■ **Requirement**
Only these lines of the data below are wanted: the one with "- transitivity (label_beats", the one with "Section Steps.", and any lines between them, each repeated exactly.

■ **Records for this exercise**
(** The sends of a step are its output, its heartbeats answer requests, and the
    requests it takes are the events of the lobby. *)
Record logs (e : list entry) : Prop := mkLogs {
  G_events : forall c, Forall2 (handled_as c) (handled c e) (events_of c (sys_labels e));
  G_sends : forall c, sends_to c e = outs_to c (outs e);
  G_beats : forall c, beats (sends_to c e) = req_beats (handled c e);
}.

Lemma logs_app e1 e2 : logs e1 -> logs e2 -> logs (e1 ++ e2).
Proof.
  intros [H0 H1 H2] [H5 H3 H4]. split; intros c.
  - unfold events_of in *. rewrite handled_app, sys_labels_app, omap_app. by apply Forall2_app.
  - unfold outs, outs_to in *. by rewrite sends_to_app, flat_map_app, omap_app, H1, H3.
  - unfold beats, req_beats in *. by rewrite sends_to_app, handled_app, !omap_app, H2, H4.
Qed.

Lemma logs_conn c e : logs (conn_trace c [] e).
Proof.
  destruct (conn_trace_reads c [] e) as (_ & H2 & H3 & H4 & _ & H6).
  split; intros c'; rewrite ?H2, ?H3, ?H4, ?H6; try constructor; by destruct (decide _).
Qed.

(** A step of the game for the functor [f], or for none. *)
Lemma logs_sys x os e (f : option ltask) :
  (forall c, sends_to c e = outs_to c os) -> (forall c, handled c e = []) -> outs e = [] ->
  (forall c, beats (outs_to c os) = label_beats c x) ->
  (forall c, label_beats c x = match f with Some f => req_beats (option_list (request_of c f)) | None => [] end) ->
  sys_labels e = [] ->
  (forall c, Forall2 (handled_as c) (match f with Some f => option_list (request_of c f) | None => [] end) (option_list (event_of c x))) ->
  logs (match f with Some f => [GTake f] | None => [] end ++ GSys x os :: e).
Proof.
  intros Hs Hh Ho Hb Hf Hl He. split; intros c.
  - specialize (He c). specialize (Hh c). unfold events_of, handled, sys_labels in *.
    destruct f as [f|]; cbn [app omap list_omap]; rewrite Hl; [destruct (request_of c f)|]; rewrite ?Hh; exact He.
  - assert (outs (GSys x os :: e) = os) as Hos by (cbn; fold (outs e); by rewrite Ho, app_nil_r).
    destruct f; cbn [app]; [change (outs (GTake l :: ?es)) with (outs es)|]; etrans; [apply Hs|by rewrite <- Hos at 1|apply Hs|by rewrite <- Hos at 1].
  - transitivity (label_beats c x); [rewrite <- Hb, <- Hs; by destruct f|]. rewrite Hf. specialize (Hh c). unfold handled in *.
    destruct f as [f|]; cbn [app omap list_omap]; [|by rewrite Hh]. destruct (request_of c f); by rewrite Hh.
Qed.

Section Steps.
Context {HO : HashOrder} {LM : Libm}.

Lemma Good_functor now r1 r2 s tr :
  Good s tr -> GameServer.in_time (System.lob (sys s)) ->
  exists s' e, run_functor now r1 r2 s = Ok (s', e) /\ Good s' (tr ++ e) /\ logs e.
Proof.
  intros HG Ht. unfold run_functor. destruct (lobq s) as [|f rest] eqn:Eq.
  { exists s, []. rewrite app_nil_r. by split_and!. }
  assert (live s (task_conn f) /\ lobby_task f) as [Hl Hlt] by (apply (V_lobq s tr (proj1 HG)); rewrite Eq; left).
  assert (Good (set_lobq rest s) (tr ++ [GTake f])) as HG1.
  { apply (Good_entry (GTake f) s); try done.
    - rewrite sys_labels_app, sys_outs_app. cbn. rewrite !app_nil_r. apply (V_sys s tr (proj1 HG)).
    - apply (V_in s tr (proj1 HG)).
    - apply (V_sto s tr (proj1 HG)).
    - intros c. rewrite Eq. unfold handled. cbn [omap list_omap set_lobq lobq]. by destruct (request_of c f).
    - intros g Hg. rewrite Eq. by right. }
  destruct (match f with FMsg c m => _ | FGone c => _ end) as [ev|] eqn:Eev.
  - assert (System.label_ok (System.LLobby ev) /\ Origin.label_in (live (set_lobq rest s)) (System.LLobby ev) /\
      (forall c, label_beats c (System.LLobby ev) = req_beats (option_list (request_of c f))) /\
      (forall c, Forall2 (handled_as c) (option_list (request_of c f)) (option_list (event_of c (System.LLobby ev)))))
      as (Hok & Hin & Hb & He).
    { destruct f as [c m|c]; [destruct m; inv Eev|inv Eev]; split_and!; try done; intros c'; cbn;
        try (by destruct (decide _)); try constructor;
        (destruct (decide (c = c')) as [<-|]; constructor; [by exists now, r1, r2|constructor]). }
    destruct (Good_sys_step _ _ _ HG1 Ht Hok Hin) as (s' & os & e & -> & HG' & H1 & H2 & H3 & H5 & H4). cbn [res_bind].
    eexists _, _. split; [done|]. rewrite <- (assoc_L (++)) in HG'. split; [exact HG'|].
    by apply (logs_sys _ os e (Some f)).
  - eexists _, _. split; [done|]. split; [exact HG1|]. by destruct f as [c []|c].
Qed.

■ **Answer for the task**
  - transitivity (label_beats c x); [rewrite <- Hb, <- Hs; by destruct f|]. rewrite Hf. specialize (Hh c). unfold handled in *.
    destruct f as [f|]; cbn [app omap list_omap]; [|by rewrite Hh]. destruct (request_of c f); by rewrite Hh.
Qed.

Section Steps.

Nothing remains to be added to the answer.